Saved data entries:
>>>>

(* ===== verification/ZipReader.v ===== *)
(** * The ZIP reader (src/src/update/zip_reader.cpp)

    [Open] validates the structure of an archive, [StreamFile] inflates one member
    into a hash sink and an extraction sink.  The source and the sinks are
    interfaces over a world [W] that every operation threads; inflate is miniz,
    third-party code: [tinfl_init] and [tinfl_decompress] are parameters.  A
    result is a value, an early return with a status, or [Ub] for an exhausted
    fuel. *)
From S2P Require Import Prelude FatPathPolicy JsonFields Sha256 ZipFormat.
From Stdlib Require Import Ascii.
Local Open Scope Z_scope.

(** ** Interfaces *)
Class SeekableZipSource (W : Type) := {
  SourceSize : W -> option Z * W;
  SourceReadAt : Z -> Z -> W -> option bytes * W;
}.

Class ZipHashSink (W : Type) := {
  BeginFile : bytes -> Z -> W -> bool * W;
  UpdateFile : bytes -> W -> bool * W;
  FinishFile : W -> option bytes * W;
  AbortFile : W -> W;
}.

Class ZipExtractSink (W : Type) := {
  BeginEntry : ZipEntry -> W -> bool * W;
  WriteEntry : bytes -> W -> bool * W;
  CommitEntry : ZipEntry -> W -> bool * W;
  AbortEntry : ZipEntry -> W -> W;
}.

(** ** The monad: a failure is a status, with the name noted for diagnostics *)
Record ZipFailure := mkFailure { failure_status : ZipStatus; noted : option bytes }.

(** A step of a program over a world: a value, a status, or [Ub]. *)
Definition prog (S W A : Type) : Type := W -> parsed S A * W.
Definition zret {S W A} (a : A) : prog S W A := fun w => (Val a, w).
Definition zbind {S W A B} (m : prog S W A) (k : A -> prog S W B) : prog S W B :=
  fun w => match m w with
           | (Val a, w) => k a w
           | (Stop s, w) => (Stop s, w)
           | (Ub, w) => (Ub, w)
           end.
Definition zub {S W A} : prog S W A := fun w => (Ub, w).

Definition zip (W A : Type) : Type := prog ZipFailure W A.
Definition zstop {W A} (s : ZipStatus) : zip W A := fun w => (Stop (mkFailure s None), w).
Definition znote {W A} (s : ZipStatus) (name : bytes) : zip W A :=
  fun w => (Stop (mkFailure s (Some (NoteFailurePath name))), w).
Definition zneed {W} (b : bool) (s : ZipStatus) : zip W unit := if b then zret tt else zstop s.
Definition zsome {W A} (o : option A) (s : ZipStatus) : zip W A :=
  match o with Some a => zret a | None => zstop s end.
(** A call that answers with an optional value, or with a flag. *)
Definition zcall {W A} (call : W -> option A * W) (s : ZipStatus) : zip W A :=
  fun w => match call w with (Some a, w) => (Val a, w) | (None, w) => (Stop (mkFailure s None), w) end.
Definition ztest {W} (call : W -> bool * W) (s : ZipStatus) : zip W unit :=
  fun w => let '(ok, w) := call w in (if ok then Val tt else Stop (mkFailure s None), w).

Declare Scope zip_scope.
Delimit Scope zip_scope with zip.
Notation "'read!' x ':=' m 'in' k" := (zbind m (fun x => k))
  (at level 200, x pattern, m at level 100, k at level 200, right associativity) : zip_scope.
Notation "m ;? k" := (zbind m (fun _ => k)) (at level 100, k at level 200, right associativity) : zip_scope.
Local Open Scope zip_scope.

(** ** The reader *)
Record ZipReader := mkReader {
  open_ : bool;
  inventory_ : ZipInventory;
  limits_ : ZipLimits;
  workspace_ : bool;
  lenient_extra_fields_ : bool;
  lenient_paths_ : bool;
  lenient_archive_ : bool;
  lenient_ratio_ : bool;
  first_failure_path_ : bytes;
  validated_inventory_binding_ : bytes;
  validated_contents_ : bool;
}.

Definition empty_inventory : ZipInventory := mkInventory [] 0 0 0 0 0 0.
Definition new_reader : ZipReader :=
  mkReader false empty_inventory default_limits false false false false false [] (replicate 32 0) false.

Definition with_workspace (b : bool) (r : ZipReader) : ZipReader :=
  mkReader (open_ r) (inventory_ r) (limits_ r) b (lenient_extra_fields_ r) (lenient_paths_ r) (lenient_archive_ r)
    (lenient_ratio_ r) (first_failure_path_ r) (validated_inventory_binding_ r) (validated_contents_ r).
Definition with_lenient (extra paths archive ratio : bool) (r : ZipReader) : ZipReader :=
  mkReader (open_ r) (inventory_ r) (limits_ r) (workspace_ r) extra paths archive ratio
    (first_failure_path_ r) (validated_inventory_binding_ r) (validated_contents_ r).
Definition with_open (b : bool) (i : ZipInventory) (l : ZipLimits) (r : ZipReader) : ZipReader :=
  mkReader b i l (workspace_ r) (lenient_extra_fields_ r) (lenient_paths_ r) (lenient_archive_ r)
    (lenient_ratio_ r) (first_failure_path_ r) (validated_inventory_binding_ r) (validated_contents_ r).
Definition with_failure_path (p : bytes) (r : ZipReader) : ZipReader :=
  mkReader (open_ r) (inventory_ r) (limits_ r) (workspace_ r) (lenient_extra_fields_ r) (lenient_paths_ r)
    (lenient_archive_ r) (lenient_ratio_ r) p (validated_inventory_binding_ r) (validated_contents_ r).
Definition with_validated (binding : bytes) (b : bool) (r : ZipReader) : ZipReader :=
  mkReader (open_ r) (inventory_ r) (limits_ r) (workspace_ r) (lenient_extra_fields_ r) (lenient_paths_ r)
    (lenient_archive_ r) (lenient_ratio_ r) (first_failure_path_ r) binding b.

Definition SetWorkspace (workspace : bool) (r : ZipReader) : ZipReader := with_workspace workspace r.
Definition SetLenientExtraFields (b : bool) (r : ZipReader) : ZipReader :=
  with_lenient b (lenient_paths_ r) (lenient_archive_ r) (lenient_ratio_ r) r.
Definition SetLenientPaths (b : bool) (r : ZipReader) : ZipReader :=
  with_lenient (lenient_extra_fields_ r) b (lenient_archive_ r) (lenient_ratio_ r) r.
Definition SetLenientArchive (b : bool) (r : ZipReader) : ZipReader :=
  with_lenient (lenient_extra_fields_ r) (lenient_paths_ r) b (lenient_ratio_ r) r.
Definition SetLenientRatio (b : bool) (r : ZipReader) : ZipReader :=
  with_lenient (lenient_extra_fields_ r) (lenient_paths_ r) (lenient_archive_ r) b r.
Definition FirstFailurePath (r : ZipReader) : bytes := first_failure_path_ r.
Definition ClearValidatedContents (r : ZipReader) : ZipReader := with_validated (replicate 32 0) false r.

(** ** Searching a signature *)
(** The index of the first, and of the last, occurrence in a buffer. *)
Fixpoint has_signature (signature buffer : bytes) : bool :=
  match buffer with
  | [] => false
  | _ :: rest => starts_with signature buffer || has_signature signature rest
  end.
Fixpoint last_signature (signature buffer : bytes) (index : Z) (found : option Z) : option Z :=
  match buffer with
  | [] => found
  | _ :: rest => last_signature signature rest (index + 1) (if starts_with signature buffer then Some index else found)
  end.

(** The last three bytes, kept for the next turn. *)
Definition kept (buffer : bytes) : bytes := drop (length buffer - 3) buffer.

Section reader.
Context {W : Type} `{SeekableZipSource W}.

Definition read_at (offset amount : Z) : zip W bytes := zcall (SourceReadAt offset amount) SourceIo.

Fixpoint contains_loop (fuel : nat) (signature : bytes) (offset finish : Z) (prefix : bytes) : zip W bool :=
  if offset <? finish then
    match fuel with
    | O => zub
    | S fuel' =>
        let remaining := finish - offset in
        let amount := if remaining <? 4096 then remaining else 4096 in
        read! data := read_at offset amount in
        let buffer := prefix ++ data in
        if has_signature signature buffer then zret true
        else contains_loop fuel' signature (offset + amount) finish (kept buffer)
    end
  else zret false.

Definition ContainsSignature (first finish : Z) (signature : bytes) : zip W bool :=
  zneed (first <=? finish) SourceIo ;?
  contains_loop (Z.to_nat ((finish - first) / 4096 + 1)) signature first finish [].

Fixpoint find_last_loop (fuel : nat) (signature : bytes) (offset finish : Z) (prefix : bytes) (found : option Z)
    : zip W (option Z) :=
  if offset <? finish then
    match fuel with
    | O => zub
    | S fuel' =>
        let remaining := finish - offset in
        let amount := if remaining <? 4096 then remaining else 4096 in
        read! data := read_at offset amount in
        let buffer := prefix ++ data in
        let found := last_signature signature buffer (offset - len prefix) found in
        find_last_loop fuel' signature (offset + amount) finish (kept buffer) found
    end
  else zret found.

Definition FindLastSignature (first finish : Z) (signature : bytes) : zip W (option Z) :=
  zneed (first <=? finish) SourceIo ;?
  find_last_loop (Z.to_nat ((finish - first) / 4096 + 1)) signature first finish [] None.

(** ** Open *)
(** [open_progress]: a null callback is [None]. *)
Definition progress_call : Type := option (Z -> Z -> W -> bool * W).
Definition report (progress : progress_call) (produced total : Z) : zip W unit :=
  match progress with None => zret tt | Some call => ztest (call produced total) Cancelled end.
(** Every 256th entry is reported. *)
Definition report_entry (progress : progress_call) (index produced total : Z) : zip W unit :=
  if Z.land index 255 =? 0 then report progress produced total else zret tt.

Definition limits_valid (limits : ZipLimits) : bool :=
  negb ((maximum_entries limits =? 0) || (kZipMaximumEntries <? maximum_entries limits) ||
        (maximum_path_bytes limits =? 0) || (kZipMaximumPathBytes <? maximum_path_bytes limits) ||
        (maximum_archive_bytes limits <? kEndRecordSize) || (maximum_file_bytes limits =? 0) ||
        (maximum_installed_bytes limits =? 0) || (maximum_compression_ratio limits =? 0)).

<<<<

## [Exercise directions]
In the entries above, one line contains "lenient_archive_ : bool;" and another contains "Definition new_reader : ZipReader". Reproduce exactly those two lines and the lines between them, nothing else.

## [Answer to this task]
  lenient_archive_ : bool;
  lenient_ratio_ : bool;
  first_failure_path_ : bytes;
  validated_inventory_binding_ : bytes;
  validated_contents_ : bool;
}.

Definition empty_inventory : ZipInventory := mkInventory [] 0 0 0 0 0 0.
Definition new_reader : ZipReader :=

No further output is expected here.